Holandia: groźby wobec hinduistów
Dziesiątki listów z pogróżkami i niezidentyfikowanym białym proszkiem rozesłano w tym tygodniu do
ugrupowań hinduistycznych w Holandii. Autorzy oskarżają je o sympatyzowanie z zamordowanym populistą Pimem Fortuynem.
Jedno z ugrupowań hinduistycznych poinformowało o tym w czwartek, podkreślając że hinduiści w Holandii w ogóle nie ustosunkowywali się do antyimigracyjnej kampanii zastrzelonego w poniedziałek Fortuyna.

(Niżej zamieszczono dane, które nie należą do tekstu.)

Lemma C6_witness :
  exists (cols tys : list value) (rows : list (list value)),
    (<["data_types" := [VStr "INT"; VStr "STRING"]]>
       (<["columns" := [VStr "id"; VStr "name"]]> ∅) : gmap string (list value))
      !! "columns" = Some cols /\
    (<["data_types" := [VStr "INT"; VStr "STRING"]]>
       (<["columns" := [VStr "id"; VStr "name"]]> ∅) : gmap string (list value))
      !! "data_types" = Some tys /\
    length cols = length tys /\
    length cols = length rows /\
    (exists refs,
       execute_sql_query Scenario.steady_clock
         (Scenario.databricks Scenario.describe_reply) 1
         ("DESCRIBE TABLE " +:+ "main" +:+ "." +:+ "test_schema" +:+ "." +:+ "test_table")
         Scenario.w0
       = (Return refs, Scenario.described) /\
       holds (store Scenario.described) refs rows) /\
    (forall (i : nat) c ty,
       cols !! i = Some c -> tys !! i = Some ty ->
       exists row s,
         rows !! i = Some row /\ row !! 0%nat = Some c /\
         row !! 1%nat = Some (VStr s) /\ ty = VStr (ascii_upper s)).
Proof.
  apply (C6_columns_and_data_types_aligned Scenario.steady_clock ascii_upper
           (Scenario.databricks Scenario.describe_reply) 1
           "main" "test_schema" "test_table" Scenario.w0 Scenario.described).
  vm_compute. reflexivity.
Defined.

(** ** The SQL texts *)

Lemma append_empty_r (s : string) : s +:+ "" = s.
Proof.
  induction s as [|c s IH]; [done|].
  change (String c (s +:+ "") = String c s). by f_equal.
Qed.

Lemma join_comma_space (x : string) (rest : list string) :
  join ", " (x :: rest) = comma_space_list x rest.
Proof.
  unfold comma_space_list. revert x.
  induction rest as [|y rest IH]; intros x.
  - cbn [join fold_right]. by rewrite append_empty_r.
  - change (join ", " (x :: y :: rest)) with (x +:+ ", " +:+ join ", " (y :: rest)).
    by rewrite IH.
Qed.

Lemma outcome_of_discarded {A} (m : M A) (w : World) :
  (_ <- m ;; ret tt) w = (outcome_map (fun _ => tt) (m w).1, (m w).2).
Proof. unfold bind. by destruct (m w) as [[a| | |] w']. Qed.

(** Comprehensions whose steps touch nothing. *)
Lemma for_each_all {A B} (f : A -> M B) (g : A -> B) (xs : list A) (w : World) :
  Forall (fun x => f x w = (Return (g x), w)) xs ->
  for_each f xs w = (Return (map g xs), w).
Proof.
  induction 1 as [|x xs Hx _ IH]; [done|].
  cbn [for_each map]. unfold bind at 1. rewrite Hx.
  unfold bind at 1. by rewrite IH.
Qed.

Lemma for_each_first_error {A B} (f : A -> M B) (pre : list A) (x : A)
    (post : list A) (e : exn) (w : World) :
  Forall (fun x => exists y, f x w = (Return y, w)) pre ->
  f x w = (Raise e, w) ->
  for_each f (pre ++ x :: post) w = (Raise e, w).
Proof.
  intros Hpre Hx. induction Hpre as [|x' pre [y Hy] _ IH].
  - cbn [app for_each]. unfold bind at 1. by rewrite Hx.
  - cbn [app for_each]. unfold bind at 1. rewrite Hy.
    unfold bind at 1. by rewrite IH.
Qed.

Lemma column_defs_run (max_digits : nat) (w : World)
    (columns : list (gmap string value)) (ds : list (string * string)) :
  Forall2 column_definition columns ds ->
  for_each (fun col =>
              n <- dict_getitem col "name" ;;
              n_text <- of_result (py_str max_digits n) ;;
              t <- dict_getitem col "type" ;;
              t_text <- of_result (py_str max_digits t) ;;
              ret (n_text +:+ " " +:+ t_text)) columns w
  = (Return (map rendered_definition ds), w).
Proof.
  induction 1 as [|col [n t] columns ds [Hn Ht] _ IH]; [done|].
  cbn [for_each]. unfold bind at 1. unfold bind at 1, dict_getitem at 1.
  simpl in Hn, Ht. rewrite Hn. unfold ret at 1.
  unfold bind at 1. cbn [py_str of_result]. unfold ret at 1.
  unfold bind at 1, dict_getitem at 1. rewrite Ht. unfold ret at 1.
  unfold bind at 1. cbn [py_str of_result]. unfold ret at 1, ret at 1.
  unfold bind at 1. by rewrite IH.
Qed.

Listy z pogróżkami były podpisane "holenderska al-Qaeda". Hinduiści natychmiast poinformowali o nich policję.
Fortuyn - charyzmatyczny i kontrowersyjny były profesor, obnoszący się ze swoim homoseksualizmem - wstrząsnął światem holenderskiej polityki, hołdującym poprawności politycznej i unikającym niepopularnych tematów. Domagał się zamknięcia granic kraju dla imigrantów a islam nazywał "kulturą zacofaną".
O zabójstwo Fortuyna oskarżono 32-letniego Volkerta van der Graafa, obrońcę praw zwierząt, który stanąwszy w środę przed sądem nie złożył żadnego oświadczenia.
Wielu Holendrów częścią winy za śmierć Fortuyna obarcza media i ludzi establishmentu, twierdząc, że demonizowali oni populistycznego polityka i przyrównywali go do skrajnych prawicowców Jean-Marie Le Pena z Francji i Joerga Haidera z Austrii, podczas gdy Fortuyn "mówił po prostu to, co leżało wyborcom na sercu". (mag)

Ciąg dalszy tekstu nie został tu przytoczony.